Wy and I took a break to play some Guitar Hero, the only video game he's ever gotten into, to my knowledge.

For nine games, most of which have value, two controllers, charge cables and the general kit'n'caboodle, I'm getting $350. Blech, but if selling it means I look at my bass and keys with something other than mystery and apprehension, then excellent. I just wish I hadn't spent the like $800 dollars on new stuff in the first place.

On the other hand, I find it best to not complain about beer already drank.

8.30.2008

Maureen's Gone+Bus Chronicles #1 and friends

Moe went roadtrippin'. I miss her. I gave her one of my pillows to take along, reasoning that the male response to favored girl-scent on a pillow was reciprocal. I wasn't sold on the concept entirely, but the transaction was accompanied by sincere smiles, so I'm happy.

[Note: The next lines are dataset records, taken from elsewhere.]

(** C4: in [withBrowserRestart], a failing attempt [k] before the last runs
    the restart callback.  A rejection of the callback is swallowed exactly
    when [Logger.error] can log it (an [Error], a falsy value, an object with
    a string [message]): it is logged, the fixed base delay (2000ms) follows
    and attempt [k+1] invokes the workflow again.  Any other rejection value,
    e.g. a string, makes that [Logger.error] throw a [TypeError] (masking is
    on), which rejects [withBrowserRestart] with no further attempt.  While
    no restart failure escapes, neither the result nor the invocations and
    delays depend on how the restart callbacks settle. *)
Theorem C4_restart_failure_handling {A} (fn : Z -> settle A) rs max k r e lastError :
  1 <= k < max -> fn k = Reject r -> rs k = RestartFail e ->
  (loggerErrorThrows e = None <-> forall s, e <> RestartNoMessage s) /\
  (loggerErrorThrows e = None ->
     withBrowserRestart_loop fn rs max (S (Z.to_nat (max - k))) k lastError
       = (EInvoke k :: ERestart k :: ERestartFailed k :: ESleep (cfgBaseDelay retryConfig)
            :: fst (withBrowserRestart_loop fn rs max (Z.to_nat (max - k)) (k + 1) (toError r)),
          snd (withBrowserRestart_loop fn rs max (Z.to_nat (max - k)) (k + 1) (toError r))) /\
     (exists tr, fst (withBrowserRestart_loop fn rs max (Z.to_nat (max - k)) (k + 1)
                        (toError r)) = EInvoke (k + 1) :: tr)) /\
  (forall te, loggerErrorThrows e = Some te ->
     te = ReplaceTypeError /\
     withBrowserRestart_loop fn rs max (S (Z.to_nat (max - k))) k lastError
       = ([EInvoke k; ERestart k], Thrown (RError ReplaceTypeError))) /\
  cfgBaseDelay retryConfig = 2000 /\
  ((forall a, snd (restartStep a (rs a)) = None) ->
     snd (withBrowserRestart fn rs max) = snd (withBrowserRestart fn (fun _ => RestartOk) max) /\
     workflowEvents (fst (withBrowserRestart fn rs max))
       = workflowEvents (fst (withBrowserRestart fn (fun _ => RestartOk) max))).
Proof.
  intros Hk Hfn Hrs.
  assert (Hstep : withBrowserRestart_loop fn rs max (S (Z.to_nat (max - k))) k lastError
    = let '(restartLog, escaped) := restartStep k (RestartFail e) in
      match escaped with
      | Some te => (EInvoke k :: restartLog, Thrown (RError te))
      | None =>
          let '(tr, res) := withBrowserRestart_loop fn rs max (Z.to_nat (max - k)) (k + 1)
                              (toError r) in
          (EInvoke k :: restartLog ++ ESleep (cfgBaseDelay retryConfig) :: tr, res)
      end).
  { cbn [withBrowserRestart_loop]. replace (k <=? max) with true by (symmetry; apply Z.leb_le; lia).
    rewrite Hfn. replace (k =? max) with false by (symmetry; apply Z.eqb_neq; lia).
    rewrite Hrs. reflexivity. }
  split.
  { split.
    - intros H s ->. discriminate H.
    - intro H. destruct e; try reflexivity. exfalso. exact (H repr eq_refl). }
  split.
  { intro He. split.
    - rewrite Hstep. cbn [restartStep]. rewrite He. cbn [app].
      destruct (withBrowserRestart_loop fn rs max (Z.to_nat (max - k)) (k + 1) (toError r));
        reflexivity.
    - replace (Z.to_nat (max - k)) with (S (Z.to_nat (max - k - 1))) by lia.
      cbn [withBrowserRestart_loop].
      replace (k + 1 <=? max) with true by (symmetry; apply Z.leb_le; lia).
      destruct (fn (k + 1)); [eexists; reflexivity|].
      destruct (k + 1 =? max); [eexists; reflexivity|].
      destruct (restartStep (k + 1) (rs (k + 1))) as [rl [te|]];
        [eexists; reflexivity|].
      destruct (withBrowserRestart_loop fn rs max (Z.to_nat (max - k - 1)) (k + 1 + 1) _).
      eexists; reflexivity. }
  split.
  { intros te He. destruct e; try discriminate He.
    injection He as <-. split; [reflexivity|]. rewrite Hstep. reflexivity. }
  split; [reflexivity|].
  intro Hno. apply withBrowserRestart_loop_restart_irrelevant. exact Hno.
Qed.
Lemma scan_once_object (fuel : nat) (s : pystr) :
  scan_once (S fuel) (123 :: QUOTE :: s)
  = (object_loop fuel s ≫= λ '(pairs, rest), Some (PyDict (dict_of_pairs pairs), rest)).
Proof. reflexivity. Qed.

(** The last member of an object, written as [json.dumps] writes it. *)
Lemma object_loop_last (fuel : nat) (s v rest : pystr) (key : pystr) (value : pyval) :
  scanstring s = Some (key, 58 :: 32 :: v) ->
  skip_ws v = v ->
  scan_once fuel v = Some (value, 125 :: rest) ->
  object_loop (S fuel) s = Some ([(key, value)], rest).
Proof.
  intros Hkey Hv Hval. cbn [object_loop]. rewrite Hkey. cbn [mbind option_bind].
  change (skip_ws (58 :: 32 :: v)) with (58 :: 32 :: v).
  change (58 =? 58) with true. cbv iota.
  change (skip_ws (32 :: v)) with (skip_ws v). rewrite Hv, Hval.
  reflexivity.
Qed.

(** A member that is followed by another one. *)
Lemma object_loop_more (fuel : nat) (s v r4 rest : pystr) (key : pystr)
    (value : pyval) (pairs : list (pystr * pyval)) :
  scanstring s = Some (key, 58 :: 32 :: v) ->
  skip_ws v = v ->
  scan_once fuel v = Some (value, 44 :: 32 :: QUOTE :: r4) ->
  object_loop fuel r4 = Some (pairs, rest) ->
  object_loop (S fuel) s = Some ((key, value) :: pairs, rest).
Proof.
  intros Hkey Hv Hval Hrest. cbn [object_loop]. rewrite Hkey. cbn [mbind option_bind].
  change (skip_ws (58 :: 32 :: v)) with (58 :: 32 :: v).
  change (58 =? 58) with true. cbv iota.
  change (skip_ws (32 :: v)) with (skip_ws v). rewrite Hv, Hval.
  cbn [mbind option_bind].
  change (skip_ws (44 :: 32 :: QUOTE :: r4)) with (44 :: 32 :: QUOTE :: r4).
  change (44 =? 125) with false. change (44 =? 44) with true. cbv iota.
  change (skip_ws (32 :: QUOTE :: r4)) with (QUOTE :: r4).
  change (QUOTE =? QUOTE) with true. cbv iota. rewrite Hrest.
  reflexivity.
Qed.

End Parsing.

Section Payload.

Variable message : pystr.
Variable tts : bool.

Lemma dumps_payload :
  json.dumps (PyDict [(str "content", PyStr message); (str "tts", PyBool tts)])
  = payload_prefix ++ json.escape message ++ QUOTE :: payload_suffix tts.
Proof.
  destruct tts; cbn [json.dumps]; unfold json.encode_basestring_ascii;
    change (json.escape (str "content")) with (str "content");
    change (json.escape (str "tts")) with (str "tts");
    unfold payload_prefix, payload_suffix, quoted;
    repeat (rewrite <- ?app_assoc; cbn [app]); reflexivity.
Qed.

Hypothesis Hvalid : Forall is_codepoint message.
Hypothesis Hpair : has_surrogate_pair message = false.

Lemma scan_payload (fuel : nat) :
  json.scan_once (4 + fuel)
    (payload_prefix ++ json.escape message ++ QUOTE :: payload_suffix tts)
  = Some (PyDict [(str "content", PyStr message); (str "tts", PyBool tts)], []).
Proof.
  change (payload_prefix ++ json.escape message ++ QUOTE :: payload_suffix tts)
    with (123 :: QUOTE :: str "content" ++ QUOTE :: 58 :: 32 :: QUOTE
            :: (json.escape message ++ QUOTE :: payload_suffix tts)).
  change (4 + fuel)%nat with (S (S (S (S fuel)))).
  rewrite scan_once_object.
  rewrite (object_loop_more (S (S fuel)) _
             (QUOTE :: json.escape message ++ QUOTE :: payload_suffix tts)
             (str "tts" ++ QUOTE :: 58 :: 32 :: (if tts then str "true}" else str "false}"))
             [] (str "content") (PyStr message) [(str "tts", PyBool tts)]).
  - reflexivity.
  - reflexivity.
  - reflexivity.
  - rewrite scan_once_string, (scanstring_escape _ _ Hvalid Hpair).
    destruct tts; reflexivity.
  - destruct tts; reflexivity.
Qed.

(** The payload text, parsed, is the payload. *)
Lemma loads_dumps_payload :
  json.loads (json.dumps (PyDict [(str "content", PyStr message);
                                  (str "tts", PyBool tts)]))
  = Some (PyDict [(str "content", PyStr message); (str "tts", PyBool tts)]).
Proof.
  rewrite dumps_payload. unfold json.loads.
  change (json.skip_ws (payload_prefix ++ json.escape message ++ QUOTE :: payload_suffix tts))
    with (payload_prefix ++ json.escape message ++ QUOTE :: payload_suffix tts).
  rewrite length_app.
  change (S (length payload_prefix + length (json.escape message ++ QUOTE :: payload_suffix tts)))
    with (4 + (10 + length (json.escape message ++ QUOTE :: payload_suffix tts)))%nat.
  rewrite scan_payload. reflexivity.
Qed.

End Payload.

(** ** The claims *)

(** C1. Token resolution follows a strict precedence. For every connection
    record the lookup returns: a non-empty password is the token, whatever
    the extra configuration holds; otherwise, with a connection identifier,
    the token is the value stored under the [bot_token] key of the extra
    configuration (the empty string when the key is missing); otherwise,
    with no connection identifier, resolution fails with the not-found
    error and leaves nothing behind. *)
Theorem get_token_precedence `{HttpHook} (http_conn_id : option pystr)
    (conn : Connection) (w : world) :
  get_connection http_conn_id = Return conn ->
  (forall p, password conn = Some p -> p <> [] ->
     _get_token http_conn_id w = (Return p, w)) /\
  (truthy_opt (password conn) = false -> truthy_opt http_conn_id = true ->
     (forall bot_token, extra_dejson conn !! str "bot_token" = Some bot_token ->
        fst (_get_token http_conn_id w) = Return bot_token) /\
     (extra_dejson conn !! str "bot_token" = None ->
        _get_token http_conn_id w = (Return [], w))) /\
  (truthy_opt (password conn) = false -> truthy_opt http_conn_id = false ->
     _get_token http_conn_id w
     = (Raise (AirflowNotFoundException
                 "Cannot get token: No valid token nor http_conn_id supplied."), w)).
Proof.
  intros Hconn. split; [|split].
  - intros p Hp Hne. rewrite (get_token_unfold _ _ Hconn), Hp. simpl.
    now rewrite (truthy_nonempty _ Hne).
  - intros Hp Hid. split.
    + intros bot_token Hbt. rewrite (get_token_unfold _ _ Hconn), Hp, Hid.
      unfold extra_get. rewrite Hbt. reflexivity.
    + intros Hbt. rewrite (get_token_unfold _ _ Hconn), Hp, Hid.
      unfold extra_get. rewrite Hbt. reflexivity.
  - intros Hp Hid. rewrite (get_token_unfold _ _ Hconn), Hp, Hid. reflexivity.
Qed.

Lemma get_token_precedence_witness :
  (@get_connection Sample.airflow (Some (str "discord_default")) = Return Sample.conn_secret /\
   extra_dejson Sample.conn_secret !! str "bot_token" = Some (str "T0") /\
   @_get_token Sample.airflow (Some (str "discord_default")) empty_world
   = (Return (str "T1"), empty_world)) /\
  (@get_connection Sample.airflow (Some (str "discord_legacy")) = Return Sample.conn_legacy /\
   extra_dejson Sample.conn_legacy !! str "bot_token" = Some (str "T2") /\
   fst (@_get_token Sample.airflow (Some (str "discord_legacy")) empty_world)
   = Return (str "T2")) /\
  (@get_connection Sample.airflow (Some (str "discord_bare")) = Return Sample.conn_bare /\
   extra_dejson Sample.conn_bare !! str "bot_token" = None /\
   @_get_token Sample.airflow (Some (str "discord_bare")) empty_world
   = (Return [], empty_world)) /\
  (@get_connection (Sample.patched Sample.conn_legacy) None = Return Sample.conn_legacy /\
   @_get_token (Sample.patched Sample.conn_legacy) None empty_world
   = (Raise (AirflowNotFoundException
               "Cannot get token: No valid token nor http_conn_id supplied."),
      empty_world)).
Proof.
  split; [|split; [|split]].
  - split; [reflexivity|]. split; [reflexivity|].
    apply (proj1 (@get_token_precedence Sample.airflow (Some (str "discord_default"))
                    Sample.conn_secret empty_world eq_refl));
      [reflexivity | discriminate].
  - split; [reflexivity|]. split; [reflexivity|].
    apply (proj1 (proj1 (proj2 (@get_token_precedence Sample.airflow
                                  (Some (str "discord_legacy")) Sample.conn_legacy
                                  empty_world eq_refl)) eq_refl eq_refl)).
    reflexivity.
  - split; [reflexivity|]. split; [reflexivity|].
    apply (proj2 (proj1 (proj2 (@get_token_precedence Sample.airflow
                                  (Some (str "discord_bare")) Sample.conn_bare
                                  empty_world eq_refl)) eq_refl eq_refl)).
    reflexivity.
  - split; [reflexivity|].
    apply (proj2 (proj2 (@get_token_precedence (Sample.patched Sample.conn_legacy) None
                           Sample.conn_legacy empty_world eq_refl)));
      reflexivity.
Defined.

Yesterday on the bus, I saw a fat retarded man putting a sweater on. He wriggled it on like an ill-fitting condom-inch by inch until he was reasonably sure it wouldn't come off. He looked pleased afterwards.

Today, I saw a US Mail Service driver gawking out his window at the mestizo hooker I was sharing a bus stop with. He nearly ran over a bicyclist.

On the return bus trip, three confident girls got on from the light rail. Initially, they were accompanied by a middle-aged woman as unattractive as they were, but given that she sat by me and they sat across from me with small but prominently displayed Victoria's Secret bags informed me to the contrary.

They all looked like Heather Matarazzo. There was the vanilla one, the Asian one, the frightening red-haired amateur porn star one, and the one that I was next to.

Initially, I was consumed with curiosity. What could the male equivalent of homely girls promising lingerie be?

Fortunately, the Pizza Luce beer-and-a-shot took hold. I turned my iPod up until the McLusky hurt and settled in for a couple more blocks.

I got home and encountered something so joyous and thrilling, I had to walk to the bar with the off-sale. I thought about drinking there, but after considering the walk back home and the close proximity to many people I didn't know and would never like, I opted for portable potable provisions.

I arrived at home the same time as a couple who moved into my building within days of me starting the new job.

I offered them a couple beers to hang out and shoot the skeet (shit) with me instead of drinking it by myself, which they joked about as being my plan. The beers I gave them were considered hush money to the part of me that agreed with them.

As we were talking about the obscure fantasy novels we read as children, a tattooed red-haired woman appeared and hovered on the fringes. I said something about the 'Incarnations of Immortality' series of Piers Anthony to the couple and the stranger volunteered that her son was named after the protagonist of the series.

Then she asked for a beer.

While I have no love for the name 'Zane,' it beats Bilbo, so I continued to share with new people.

About the time we were wondering who she was (my apartment building is similar to a stair car; watch out for hop-ons), she announced that she did, by the way, live here.

I like the matter-of-factness this house attracts.

Monday will be the first Labor Day I've had off in years. I plan on drinking.

8.28.2008

away from the senseless prattle of bulletin after bulletin...

This seems a fine place to set up an alternate camp.
Plus, it'll help me keep tabs on Egan.
The cigarettes are plentiful, but the beer is gone, and with it expression for this evening.
Sentences shall be flowery here, for better or worse, like the boulevard of the world's foremost dandelion fan.

But not all at once and certainly not now.